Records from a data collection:

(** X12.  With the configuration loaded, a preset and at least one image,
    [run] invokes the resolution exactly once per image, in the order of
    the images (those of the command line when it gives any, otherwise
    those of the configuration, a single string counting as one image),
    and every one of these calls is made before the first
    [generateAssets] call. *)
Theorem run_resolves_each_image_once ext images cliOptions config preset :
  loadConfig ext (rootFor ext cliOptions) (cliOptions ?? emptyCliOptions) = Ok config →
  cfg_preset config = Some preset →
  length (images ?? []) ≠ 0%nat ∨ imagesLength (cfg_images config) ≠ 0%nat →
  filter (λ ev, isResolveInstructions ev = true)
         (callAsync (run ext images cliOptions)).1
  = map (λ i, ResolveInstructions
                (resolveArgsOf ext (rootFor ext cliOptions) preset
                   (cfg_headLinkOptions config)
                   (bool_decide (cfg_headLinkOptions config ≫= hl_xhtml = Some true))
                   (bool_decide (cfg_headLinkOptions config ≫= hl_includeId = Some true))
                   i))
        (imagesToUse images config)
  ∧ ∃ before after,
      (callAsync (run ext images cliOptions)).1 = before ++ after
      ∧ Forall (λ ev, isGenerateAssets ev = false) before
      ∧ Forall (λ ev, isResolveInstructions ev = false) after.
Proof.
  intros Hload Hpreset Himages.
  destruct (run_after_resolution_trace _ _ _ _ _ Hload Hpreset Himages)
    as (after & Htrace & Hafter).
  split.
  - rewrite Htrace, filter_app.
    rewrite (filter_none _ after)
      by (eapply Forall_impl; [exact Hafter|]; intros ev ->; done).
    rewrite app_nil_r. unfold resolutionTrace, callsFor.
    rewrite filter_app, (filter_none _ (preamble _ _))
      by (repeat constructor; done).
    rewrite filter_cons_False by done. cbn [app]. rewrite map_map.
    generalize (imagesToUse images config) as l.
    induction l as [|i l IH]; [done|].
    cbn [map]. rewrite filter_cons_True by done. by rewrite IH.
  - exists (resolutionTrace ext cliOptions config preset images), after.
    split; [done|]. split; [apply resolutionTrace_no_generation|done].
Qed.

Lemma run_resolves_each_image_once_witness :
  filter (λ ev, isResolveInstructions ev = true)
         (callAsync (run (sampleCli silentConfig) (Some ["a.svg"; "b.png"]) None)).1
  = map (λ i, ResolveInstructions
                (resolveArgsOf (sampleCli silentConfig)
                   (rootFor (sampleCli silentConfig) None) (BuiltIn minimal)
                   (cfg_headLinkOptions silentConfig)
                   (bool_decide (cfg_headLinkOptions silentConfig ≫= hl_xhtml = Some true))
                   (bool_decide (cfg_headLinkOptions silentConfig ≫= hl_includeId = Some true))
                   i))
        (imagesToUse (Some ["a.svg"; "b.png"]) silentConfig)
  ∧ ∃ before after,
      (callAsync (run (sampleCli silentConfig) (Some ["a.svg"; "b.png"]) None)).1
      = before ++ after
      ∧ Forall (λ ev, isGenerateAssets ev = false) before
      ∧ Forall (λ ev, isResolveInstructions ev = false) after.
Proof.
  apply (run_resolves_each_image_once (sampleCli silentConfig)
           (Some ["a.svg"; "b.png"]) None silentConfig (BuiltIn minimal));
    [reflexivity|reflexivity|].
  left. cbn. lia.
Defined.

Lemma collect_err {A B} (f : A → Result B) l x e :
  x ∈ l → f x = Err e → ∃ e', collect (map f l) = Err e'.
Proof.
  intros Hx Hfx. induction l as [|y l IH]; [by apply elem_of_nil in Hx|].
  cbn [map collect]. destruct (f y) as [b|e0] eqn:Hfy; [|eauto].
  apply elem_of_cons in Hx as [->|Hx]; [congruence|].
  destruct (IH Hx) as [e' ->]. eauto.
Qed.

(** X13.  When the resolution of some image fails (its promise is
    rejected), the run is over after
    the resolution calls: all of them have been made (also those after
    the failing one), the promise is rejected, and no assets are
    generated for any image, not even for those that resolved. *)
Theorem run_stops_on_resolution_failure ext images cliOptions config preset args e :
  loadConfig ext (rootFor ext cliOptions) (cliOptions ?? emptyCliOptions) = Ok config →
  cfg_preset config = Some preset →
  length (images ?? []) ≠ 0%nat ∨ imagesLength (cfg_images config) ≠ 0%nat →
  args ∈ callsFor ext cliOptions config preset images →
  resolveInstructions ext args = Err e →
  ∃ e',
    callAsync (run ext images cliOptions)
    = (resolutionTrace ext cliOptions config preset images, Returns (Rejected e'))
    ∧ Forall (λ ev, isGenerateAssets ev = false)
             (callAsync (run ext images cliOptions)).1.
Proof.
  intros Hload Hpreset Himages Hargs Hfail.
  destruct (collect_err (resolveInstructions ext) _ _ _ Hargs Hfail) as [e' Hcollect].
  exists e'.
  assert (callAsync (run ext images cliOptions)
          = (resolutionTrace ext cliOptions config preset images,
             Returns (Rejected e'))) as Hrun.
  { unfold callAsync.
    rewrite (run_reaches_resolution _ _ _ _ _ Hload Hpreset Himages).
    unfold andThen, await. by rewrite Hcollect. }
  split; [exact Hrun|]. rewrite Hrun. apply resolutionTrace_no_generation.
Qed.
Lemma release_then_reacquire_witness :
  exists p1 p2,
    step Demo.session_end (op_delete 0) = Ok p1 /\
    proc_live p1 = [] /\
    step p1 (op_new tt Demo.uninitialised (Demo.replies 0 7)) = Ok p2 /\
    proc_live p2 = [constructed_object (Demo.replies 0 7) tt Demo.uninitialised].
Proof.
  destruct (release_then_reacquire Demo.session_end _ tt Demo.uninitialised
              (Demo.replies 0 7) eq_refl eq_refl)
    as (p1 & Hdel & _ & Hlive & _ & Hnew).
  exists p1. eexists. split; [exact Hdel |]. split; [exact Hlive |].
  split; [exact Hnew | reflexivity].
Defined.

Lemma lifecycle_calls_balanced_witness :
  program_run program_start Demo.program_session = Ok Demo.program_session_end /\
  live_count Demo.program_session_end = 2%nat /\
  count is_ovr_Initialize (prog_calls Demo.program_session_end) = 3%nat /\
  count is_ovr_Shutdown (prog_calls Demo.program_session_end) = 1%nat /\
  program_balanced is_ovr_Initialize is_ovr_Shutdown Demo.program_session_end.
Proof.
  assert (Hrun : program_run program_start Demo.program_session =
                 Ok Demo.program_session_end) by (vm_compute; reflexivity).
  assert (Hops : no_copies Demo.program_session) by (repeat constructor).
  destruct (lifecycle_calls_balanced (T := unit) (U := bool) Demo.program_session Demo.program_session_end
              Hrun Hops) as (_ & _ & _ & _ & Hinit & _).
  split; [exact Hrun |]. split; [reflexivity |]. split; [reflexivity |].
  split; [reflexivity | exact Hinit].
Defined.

What is being asked: Return every record above. Copy each one exactly.

Output of the exercise:
(** X12.  With the configuration loaded, a preset and at least one image,
    [run] invokes the resolution exactly once per image, in the order of
    the images (those of the command line when it gives any, otherwise
    those of the configuration, a single string counting as one image),
    and every one of these calls is made before the first
    [generateAssets] call. *)
Theorem run_resolves_each_image_once ext images cliOptions config preset :
  loadConfig ext (rootFor ext cliOptions) (cliOptions ?? emptyCliOptions) = Ok config →
  cfg_preset config = Some preset →
  length (images ?? []) ≠ 0%nat ∨ imagesLength (cfg_images config) ≠ 0%nat →
  filter (λ ev, isResolveInstructions ev = true)
         (callAsync (run ext images cliOptions)).1
  = map (λ i, ResolveInstructions
                (resolveArgsOf ext (rootFor ext cliOptions) preset
                   (cfg_headLinkOptions config)
                   (bool_decide (cfg_headLinkOptions config ≫= hl_xhtml = Some true))
                   (bool_decide (cfg_headLinkOptions config ≫= hl_includeId = Some true))
                   i))
        (imagesToUse images config)
  ∧ ∃ before after,
      (callAsync (run ext images cliOptions)).1 = before ++ after
      ∧ Forall (λ ev, isGenerateAssets ev = false) before
      ∧ Forall (λ ev, isResolveInstructions ev = false) after.
Proof.
  intros Hload Hpreset Himages.
  destruct (run_after_resolution_trace _ _ _ _ _ Hload Hpreset Himages)
    as (after & Htrace & Hafter).
  split.
  - rewrite Htrace, filter_app.
    rewrite (filter_none _ after)
      by (eapply Forall_impl; [exact Hafter|]; intros ev ->; done).
    rewrite app_nil_r. unfold resolutionTrace, callsFor.
    rewrite filter_app, (filter_none _ (preamble _ _))
      by (repeat constructor; done).
    rewrite filter_cons_False by done. cbn [app]. rewrite map_map.
    generalize (imagesToUse images config) as l.
    induction l as [|i l IH]; [done|].
    cbn [map]. rewrite filter_cons_True by done. by rewrite IH.
  - exists (resolutionTrace ext cliOptions config preset images), after.
    split; [done|]. split; [apply resolutionTrace_no_generation|done].
Qed.

Lemma run_resolves_each_image_once_witness :
  filter (λ ev, isResolveInstructions ev = true)
         (callAsync (run (sampleCli silentConfig) (Some ["a.svg"; "b.png"]) None)).1
  = map (λ i, ResolveInstructions
                (resolveArgsOf (sampleCli silentConfig)
                   (rootFor (sampleCli silentConfig) None) (BuiltIn minimal)
                   (cfg_headLinkOptions silentConfig)
                   (bool_decide (cfg_headLinkOptions silentConfig ≫= hl_xhtml = Some true))
                   (bool_decide (cfg_headLinkOptions silentConfig ≫= hl_includeId = Some true))
                   i))
        (imagesToUse (Some ["a.svg"; "b.png"]) silentConfig)
  ∧ ∃ before after,
      (callAsync (run (sampleCli silentConfig) (Some ["a.svg"; "b.png"]) None)).1
      = before ++ after
      ∧ Forall (λ ev, isGenerateAssets ev = false) before
      ∧ Forall (λ ev, isResolveInstructions ev = false) after.
Proof.
  apply (run_resolves_each_image_once (sampleCli silentConfig)
           (Some ["a.svg"; "b.png"]) None silentConfig (BuiltIn minimal));
    [reflexivity|reflexivity|].
  left. cbn. lia.
Defined.

Lemma collect_err {A B} (f : A → Result B) l x e :
  x ∈ l → f x = Err e → ∃ e', collect (map f l) = Err e'.
Proof.
  intros Hx Hfx. induction l as [|y l IH]; [by apply elem_of_nil in Hx|].
  cbn [map collect]. destruct (f y) as [b|e0] eqn:Hfy; [|eauto].
  apply elem_of_cons in Hx as [->|Hx]; [congruence|].
  destruct (IH Hx) as [e' ->]. eauto.
Qed.

(** X13.  When the resolution of some image fails (its promise is
    rejected), the run is over after
    the resolution calls: all of them have been made (also those after
    the failing one), the promise is rejected, and no assets are
    generated for any image, not even for those that resolved. *)
Theorem run_stops_on_resolution_failure ext images cliOptions config preset args e :
  loadConfig ext (rootFor ext cliOptions) (cliOptions ?? emptyCliOptions) = Ok config →
  cfg_preset config = Some preset →
  length (images ?? []) ≠ 0%nat ∨ imagesLength (cfg_images config) ≠ 0%nat →
  args ∈ callsFor ext cliOptions config preset images →
  resolveInstructions ext args = Err e →
  ∃ e',
    callAsync (run ext images cliOptions)
    = (resolutionTrace ext cliOptions config preset images, Returns (Rejected e'))
    ∧ Forall (λ ev, isGenerateAssets ev = false)
             (callAsync (run ext images cliOptions)).1.
Proof.
  intros Hload Hpreset Himages Hargs Hfail.
  destruct (collect_err (resolveInstructions ext) _ _ _ Hargs Hfail) as [e' Hcollect].
  exists e'.
  assert (callAsync (run ext images cliOptions)
          = (resolutionTrace ext cliOptions config preset images,
             Returns (Rejected e'))) as Hrun.
  { unfold callAsync.
    rewrite (run_reaches_resolution _ _ _ _ _ Hload Hpreset Himages).
    unfold andThen, await. by rewrite Hcollect. }
  split; [exact Hrun|]. rewrite Hrun. apply resolutionTrace_no_generation.
Qed.
Lemma release_then_reacquire_witness :
  exists p1 p2,
    step Demo.session_end (op_delete 0) = Ok p1 /\
    proc_live p1 = [] /\
    step p1 (op_new tt Demo.uninitialised (Demo.replies 0 7)) = Ok p2 /\
    proc_live p2 = [constructed_object (Demo.replies 0 7) tt Demo.uninitialised].
Proof.
  destruct (release_then_reacquire Demo.session_end _ tt Demo.uninitialised
              (Demo.replies 0 7) eq_refl eq_refl)
    as (p1 & Hdel & _ & Hlive & _ & Hnew).
  exists p1. eexists. split; [exact Hdel |]. split; [exact Hlive |].
  split; [exact Hnew | reflexivity].
Defined.

Lemma lifecycle_calls_balanced_witness :
  program_run program_start Demo.program_session = Ok Demo.program_session_end /\
  live_count Demo.program_session_end = 2%nat /\
  count is_ovr_Initialize (prog_calls Demo.program_session_end) = 3%nat /\
  count is_ovr_Shutdown (prog_calls Demo.program_session_end) = 1%nat /\
  program_balanced is_ovr_Initialize is_ovr_Shutdown Demo.program_session_end.
Proof.
  assert (Hrun : program_run program_start Demo.program_session =
                 Ok Demo.program_session_end) by (vm_compute; reflexivity).
  assert (Hops : no_copies Demo.program_session) by (repeat constructor).
  destruct (lifecycle_calls_balanced (T := unit) (U := bool) Demo.program_session Demo.program_session_end
              Hrun Hops) as (_ & _ & _ & _ & Hinit & _).
  split; [exact Hrun |]. split; [reflexivity |]. split; [reflexivity |].
  split; [reflexivity | exact Hinit].
Defined.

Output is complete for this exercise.